------ Records provided ------

(** Validation accepts exactly what the constraints ask. *)
Lemma validate_within c k : validate_policy_against_constraints c k = Ok () ↔ within c k.
Proof.
  unfold validate_policy_against_constraints. fold (denied_of c) (allowed_of c).
  rewrite !then_Ok, !match_false_Ok, !match_Some_Ok, map_err_Ok. setoid_rewrite then_Ok.
  setoid_rewrite no_wildcard_Ok. setoid_rewrite refuse_when_Ok.
  setoid_rewrite allowed_refused_within. setoid_rewrite denied_refused_within.
  split.
  - intros (Hh & Hw & He & Hm & Hu & Hl & Ha & Hb & Hd & Hn & Hs). constructor; try done.
    + intros E. specialize (He _ E). by rewrite andb_true_r in He.
    + intros m E. apply Nat.ltb_ge. auto.
    + intros E. rewrite E in Ha. simpl in Ha. apply negb_false_iff in Ha.
      destruct (c_dangerously_allow_all_unix_sockets k) as [[]|], (c_allow_unix_sockets k); naive_solver.
    + intros E. specialize (Hb _ E). by rewrite andb_true_r in Hb.
    + intros m E p Hp. specialize (Hs _ E). apply elem_of_lower_set.
      destruct (decide (to_ascii_lowercase p ∈ lower_set m)) as [|Hno]; [done|].
      apply not_true_iff_false in Hs. exfalso. apply Hs, existsb_exists. exists p.
      split; [by apply list_elem_of_In|]. by rewrite bool_decide_eq_false_2.
  - intros []. split_and!; try done.
    + intros [] E; [apply andb_false_r|]. by rewrite within_enabled0.
    + intros m E. apply Nat.ltb_ge. auto.
    + destruct (dangerously_allow_all_unix_sockets c); [|done]. simpl. apply negb_false_iff.
      destruct (within_all_sockets0 eq_refl) as [->|[-> ->]]; done.
    + intros [] E; [apply andb_false_r|]. by rewrite within_local0.
    + intros m E. apply not_true_iff_false. intros (p & Hp & Hn)%existsb_exists.
      apply list_elem_of_In in Hp. apply (within_sockets0 m E), elem_of_lower_set in Hp.
      by rewrite bool_decide_eq_true_2 in Hn.
Qed.

(** ** Compiling keeps the constraints *)

Lemma listed_ext l l' : (∀ x, x ∈ l ↔ x ∈ l') → ∀ y, listed l y ↔ listed l' y.
Proof. unfold listed. naive_solver. Qed.

(** The settings that the constraints read, apart from the lists, the mode and
    whether the proxy is enabled *)
Definition same_settings (c c' : NetworkProxyConfig) : Prop :=
  mitm c' = mitm c ∧ mitm_hooks c' = mitm_hooks c ∧ allow_upstream_proxy c' = allow_upstream_proxy c
  ∧ dangerously_allow_non_loopback_proxy c' = dangerously_allow_non_loopback_proxy c
  ∧ dangerously_allow_all_unix_sockets c' = dangerously_allow_all_unix_sockets c
  ∧ allow_local_binding c' = allow_local_binding c ∧ unix_sockets c' = unix_sockets c.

------

Task prompt -> Please be sure to repeat every entry exactly.

Result for this task ->
(** Validation accepts exactly what the constraints ask. *)
Lemma validate_within c k : validate_policy_against_constraints c k = Ok () ↔ within c k.
Proof.
  unfold validate_policy_against_constraints. fold (denied_of c) (allowed_of c).
  rewrite !then_Ok, !match_false_Ok, !match_Some_Ok, map_err_Ok. setoid_rewrite then_Ok.
  setoid_rewrite no_wildcard_Ok. setoid_rewrite refuse_when_Ok.
  setoid_rewrite allowed_refused_within. setoid_rewrite denied_refused_within.
  split.
  - intros (Hh & Hw & He & Hm & Hu & Hl & Ha & Hb & Hd & Hn & Hs). constructor; try done.
    + intros E. specialize (He _ E). by rewrite andb_true_r in He.
    + intros m E. apply Nat.ltb_ge. auto.
    + intros E. rewrite E in Ha. simpl in Ha. apply negb_false_iff in Ha.
      destruct (c_dangerously_allow_all_unix_sockets k) as [[]|], (c_allow_unix_sockets k); naive_solver.
    + intros E. specialize (Hb _ E). by rewrite andb_true_r in Hb.
    + intros m E p Hp. specialize (Hs _ E). apply elem_of_lower_set.
      destruct (decide (to_ascii_lowercase p ∈ lower_set m)) as [|Hno]; [done|].
      apply not_true_iff_false in Hs. exfalso. apply Hs, existsb_exists. exists p.
      split; [by apply list_elem_of_In|]. by rewrite bool_decide_eq_false_2.
  - intros []. split_and!; try done.
    + intros [] E; [apply andb_false_r|]. by rewrite within_enabled0.
    + intros m E. apply Nat.ltb_ge. auto.
    + destruct (dangerously_allow_all_unix_sockets c); [|done]. simpl. apply negb_false_iff.
      destruct (within_all_sockets0 eq_refl) as [->|[-> ->]]; done.
    + intros [] E; [apply andb_false_r|]. by rewrite within_local0.
    + intros m E. apply not_true_iff_false. intros (p & Hp & Hn)%existsb_exists.
      apply list_elem_of_In in Hp. apply (within_sockets0 m E), elem_of_lower_set in Hp.
      by rewrite bool_decide_eq_true_2 in Hn.
Qed.

(** ** Compiling keeps the constraints *)

Lemma listed_ext l l' : (∀ x, x ∈ l ↔ x ∈ l') → ∀ y, listed l y ↔ listed l' y.
Proof. unfold listed. naive_solver. Qed.

(** The settings that the constraints read, apart from the lists, the mode and
    whether the proxy is enabled *)
Definition same_settings (c c' : NetworkProxyConfig) : Prop :=
  mitm c' = mitm c ∧ mitm_hooks c' = mitm_hooks c ∧ allow_upstream_proxy c' = allow_upstream_proxy c
  ∧ dangerously_allow_non_loopback_proxy c' = dangerously_allow_non_loopback_proxy c
  ∧ dangerously_allow_all_unix_sockets c' = dangerously_allow_all_unix_sockets c
  ∧ allow_local_binding c' = allow_local_binding c ∧ unix_sockets c' = unix_sockets c.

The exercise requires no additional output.